LIFE STYLE | 2018/07/19

インドで最も熱狂的なホーリーを求めて聖地ブリンダーバンへ【連載】世界の都市をパチリ (15)

過去の連載はこちら

宮崎大輔
1988年長野県生まれ。信州大学大学院農学研究科で修士号を取得後、2013年からJ...

SHARE

  • twitter
  • facebook
  • はてな
  • line

過去の連載はこちら

宮崎大輔

undefined

1988年長野県生まれ。信州大学大学院農学研究科で修士号を取得後、2013年からJICAの青年海外協力隊に参加。中米パナマ共和国で農業指導を2年間行う。2015年からフリーランスになり日本、東南アジア、南米、アフリカの案件に農業コンサルタントとして従事。またノマド生活をしながら、世界中でスナップ写真やポートレート写真を撮影中。ブログ  

ヒンドゥー教の聖地へ

インドへ来た目的は、ヒンドゥー教のお祭り「ホーリー」を撮影することでした。ホーリーでは、参加者が互いにカラフルな粉を掛け合います。ヒンドゥー教にはまだまだカースト制度が残っていますが、この日だけではカーストが関係なくなるそうです。

デリーやバラナシでもホーリーは行われますが、私たちの目的地はブリンダーバン。ブリンダーバンには、ヒンドゥー教のクリシュナ神が生まれた寺院があります。クリシュナ神はヒンドゥー教の神々の中でも人気が高く、ホーリーの時期には熱狂的な信者が集まってくるそうです。そこでインドで最も熱狂的なホーリーを写真に収めるために、ブリンダーバンへ向かいました。

寺院に入ることも大変

予定通りブリンダーバンに到着しましたが、寺院へ向かう道はすでに信者でパンパンの状態で、前に一歩も進めません。まだ寺院の門は閉まっていますが、信者たちは興奮状態でした。仕方がないので裏道を探して寺院を目指します。裏道にはカラフルな粉を売るお店や食べ物を売るお店、物乞いをする人たちが集まっています。

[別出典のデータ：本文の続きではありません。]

(* ===== verification/Pipe.v ===== *)
(** * kernel/pipe.c

    A pipe is a ring of [PIPESIZE] bytes with two 32-bit counters that wrap.
    [pipewrite] and [piperead] run in critical sections of the pipe's lock: a
    section runs until the call returns or has to sleep, and [pipewrite_run]
    and [piperead_run] are one section each.  The system of several readers
    and writers interleaves sections; it carries the bytes ever written and
    ever read as ghost state. *)
From S2P Require Import Prelude.

Definition PIPESIZE : Z := 512.

Record pipe : Type := Pipe {
  pdata : list Z;
  pnread : Z;
  pnwrite : Z;
  preadopen : bool;
  pwriteopen : bool;
}.

(** The pipe [pipealloc] sets up in a fresh page, whose bytes are arbitrary. *)
Definition pipe_init (page : list Z) : pipe := Pipe page 0 0 true true.

(** The end of a critical section: the call wakes the other side and returns a
    value, returns -1 without waking anyone, or sleeps. *)
Inductive section (A : Type) : Type :=
| Done (r : Z)
| Fail
| Sleep (rest : A).
Arguments Done {A} r.
Arguments Fail {A}.
Arguments Sleep {A} rest.

Definition is_full (pi : pipe) : bool := pnwrite pi =? u32 (pnread pi + PIPESIZE).
Definition is_empty (pi : pipe) : bool := pnread pi =? pnwrite pi.

(** [pi->data[pi->nwrite++ % PIPESIZE] = ch;] *)
Definition put_byte (ch : Z) (pi : pipe) : pipe :=
  Pipe (<[Z.to_nat (pnwrite pi mod PIPESIZE) := u8 ch]> (pdata pi)) (pnread pi) (u32 (pnwrite pi + 1)) (preadopen pi) (pwriteopen pi).
(** [ch = pi->data[pi->nread++ % PIPESIZE];] *)
Definition get_byte (pi : pipe) : Z * pipe :=
  (default 0 (pdata pi !! Z.to_nat (pnread pi mod PIPESIZE)),
   Pipe (pdata pi) (u32 (pnread pi + 1)) (pnwrite pi) (preadopen pi) (pwriteopen pi)).

(** The loop of [pipewrite] from byte [i], with [k] bytes to go.  [src i] is the
    byte at [addr + i], [None] if [copyin] fails; [killed i] is what [killed]
    answers before that byte, since another CPU can kill the writer meanwhile.
    A sleeping writer has woken the readers and resumes at the byte it stopped
    at. *)
Fixpoint pipewrite_run (k : nat) (killed : Z -> bool) (src : Z -> option Z) (i : Z) (pi : pipe) : pipe * section Z :=
  match k with
  | O => (pi, Done i)
  | S k' =>
      if negb (preadopen pi) || killed i then (pi, Fail)
      else if is_full pi then (pi, Sleep i)
      else match src i with
           | None => (pi, Done i)
           | Some ch => pipewrite_run k' killed src (i + 1) (put_byte ch pi)
           end
  end.
Definition pipewrite (n : Z) (killed : Z -> bool) (src : Z -> option Z) (i : Z) (pi : pipe) : pipe * section Z :=
  pipewrite_run (Z.to_nat (n - i)) killed src i pi.

(** The copy loop of [piperead]: the bytes taken out of the pipe, the pipe, the
    user memory and the value returned.  [out] is [copyout] of one byte to
    [addr + i], on the user memory; the byte is taken out of the pipe before it is
    copied, so that when [copyout] fails the last byte of the list is not
    delivered. *)
Fixpoint piperead_copy {A} (k : nat) (out : A -> Z -> Z -> A * bool) (acc : A) (i : Z) (pi : pipe) : list Z * pipe * A * Z :=
  match k with
  | O => ([], pi, acc, i)
  | S k' =>
      if is_empty pi then ([], pi, acc, i)
      else let '(ch, pi1) := get_byte pi in
           match out acc i ch with
           | (acc1, true) => let '(l, pi2, acc2, r) := piperead_copy k' out acc1 (i + 1) pi1 in (ch :: l, pi2, acc2, r)
           | (acc1, false) => ([ch], pi1, acc1, i)
           end
  end.
Definition piperead_run {A} (n : Z) (killed : bool) (out : A -> Z -> Z -> A * bool) (acc : A) (pi : pipe) : list Z * pipe * A * section unit :=
  if is_empty pi && pwriteopen pi then
    if killed then ([], pi, acc, Fail) else ([], pi, acc, Sleep tt)
  else let '(l, pi', acc', r) := piperead_copy (Z.to_nat n) out acc 0 pi in (l, pi', acc', Done r).

(** [pipeclose]: the pipe afterwards, and whether it was freed. *)
Definition pipeclose (writable : bool) (pi : pipe) : pipe * bool :=
  let pi' := if writable then Pipe (pdata pi) (pnread pi) (pnwrite pi) (preadopen pi) false
             else Pipe (pdata pi) (pnread pi) (pnwrite pi) false (pwriteopen pi) in
  (pi', negb (preadopen pi') && negb (pwriteopen pi')).

(** ** The bytes in the pipe *)

Definition count (pi : pipe) : Z := u32 (pnwrite pi - pnread pi).
Definition queue (pi : pipe) : list Z :=
  (fun i => pdata pi !!! Z.to_nat (u32 (pnread pi + Z.of_nat i) mod PIPESIZE)) <$> seq 0 (Z.to_nat (count pi)).

Record pipe_ok (pi : pipe) : Prop := PipeOk {
  po_len : length (pdata pi) = Z.to_nat PIPESIZE;
  po_nread : 0 <= pnread pi < 2 ^ 32;
  po_nwrite : 0 <= pnwrite pi < 2 ^ 32;
  po_count : count pi <= PIPESIZE;
}.

Lemma u32_sub_add a c : 0 <= c < 2 ^ 32 -> u32 (u32 (a + c) - a) = c.
Proof. intros Hc. unfold u32. rewrite Zminus_mod_idemp_l. replace (a + c - a) with c by lia. by apply Z.mod_small. Qed.

Lemma nwrite_eq pi : pipe_ok pi -> pnwrite pi = u32 (pnread pi + count pi).
Proof.
  intros [_ Hr Hw _]. unfold count, u32. rewrite Zplus_mod_idemp_r. replace (pnread pi + (pnwrite pi - pnread pi)) with (pnwrite pi) by lia.
  symmetry. by apply Z.mod_small.
Qed.

Lemma count_range pi : 0 <= count pi < 2 ^ 32.
Proof. apply u32_range. Qed.

Lemma length_queue pi : Z.of_nat (length (queue pi)) = count pi.
Proof. unfold queue. rewrite length_fmap, length_seq. pose proof (count_range pi). lia. Qed.

Lemma is_full_spec pi : pipe_ok pi -> is_full pi = (count pi =? PIPESIZE).
Proof.
  intros Hok. pose proof (nwrite_eq pi Hok) as E. pose proof (count_range pi). unfold is_full.
  destruct (Z.eqb_spec (count pi) PIPESIZE) as [Hc|Hc]; [rewrite E, Hc; apply Z.eqb_refl|].
  apply Z.eqb_neq. intros E'. apply Hc. unfold count. rewrite E'. apply u32_sub_add. done.
Qed.

Lemma is_empty_spec pi : pipe_ok pi -> is_empty pi = (count pi =? 0).
Proof.
  intros Hok. pose proof (nwrite_eq pi Hok) as E. destruct Hok as [_ Hr Hw _]. unfold is_empty.
  destruct (Z.eqb_spec (count pi) 0) as [Hc|Hc].
  - rewrite Hc, Z.add_0_r, u32_small in E by done. rewrite E. apply Z.eqb_refl.
  - apply Z.eqb_neq. intros E'. apply Hc. unfold count. rewrite E', Z.sub_diag. done.
Qed.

カラフルな粉を顔に投げつけ合う人たちにも遭遇し、私の顔も紫に色に染まっていました。他人の顔に粉をつけることは良いことなので、粉をかけてもらったら私も「ハッピーホーリー」と言いながら相手の顔に粉を付け返します。

二階の観覧席へ登る

寺院へ到着した私たちは群衆に揉みくちゃにされながら、なんとか寺院の中へ入りました。寺院の祭壇にはクリシュナ神が祀られており、少しでも近づくために信者が体をぶつけ合いながら進んでいます。後日気がついたのですが、この人混みでのせいで足の小指を誰かに踏まれ骨折していました。それほど激しい体のぶつけ合いだったのです。その勢いに押されて、一度はそのまま寺院の外へ出てしまいました。

1階では写真撮影が禁止だったのでもう一度寺院の中へ戻り、写真撮影が許されている2階まで上がりました。2階には世界中からフォトグラファーが集まっており、寺院の熱狂ぶりを写真に収めています。

祭壇へ殺到する信者たち

寺院の2階から1階を見下ろすと、その熱狂ぶりがよくわかりました。入口から入ってきた信者は祭壇を目掛けて殺到します。すると、聖職者たちが黄土色の液体を彼らに浴びせ、定期的に祭壇の布を上げ下げしてクリシュナ神をお披露目していました。クリシュナ神の姿が見えると信者の盛り上がりがさらに高まり、大声を出したり粉を投げたり祭壇に突撃しています。インドで最も熱狂的なホーリーと言われるだけあり、ブリンダーバンの寺院の中は宗教的な儀式という雰囲気でした。

女性は静観

その盛り上がりとは対比にあるのが、女性たちです。寺院の中で祭壇へ向かうのは男性だけで、女性たちは寺院の端に集まり静かに眺めているだけでした。男性と女性の役割がきっぱりと分かれているヒンドゥー教ならではの光景でしょう。ただし女性たちもお祭りに無関心というわけではなく、他人に粉をかけたりお祈りをしていました。

ホーリーの時期は危険

今回のインド旅行は安全面にかなり気を遣っていました。というのも、この時期は外国人がリンチやレイプの被害に遭う危険性が高くなるからです。私たちは男性2人・女性1人の3人で行動していたので無事でしたが、女性だけで行動していた日本人グループは胸を揉まれるなどのセクハラの被害に遭ったそうです。また、私たちの目の前で、欧米人の男性が信者に衣服をすべてビリビリに破られ、逃げ去ることも数回起きました。ホーリーの時期には必ず常に複数人で行動するなど十分気をつけてください。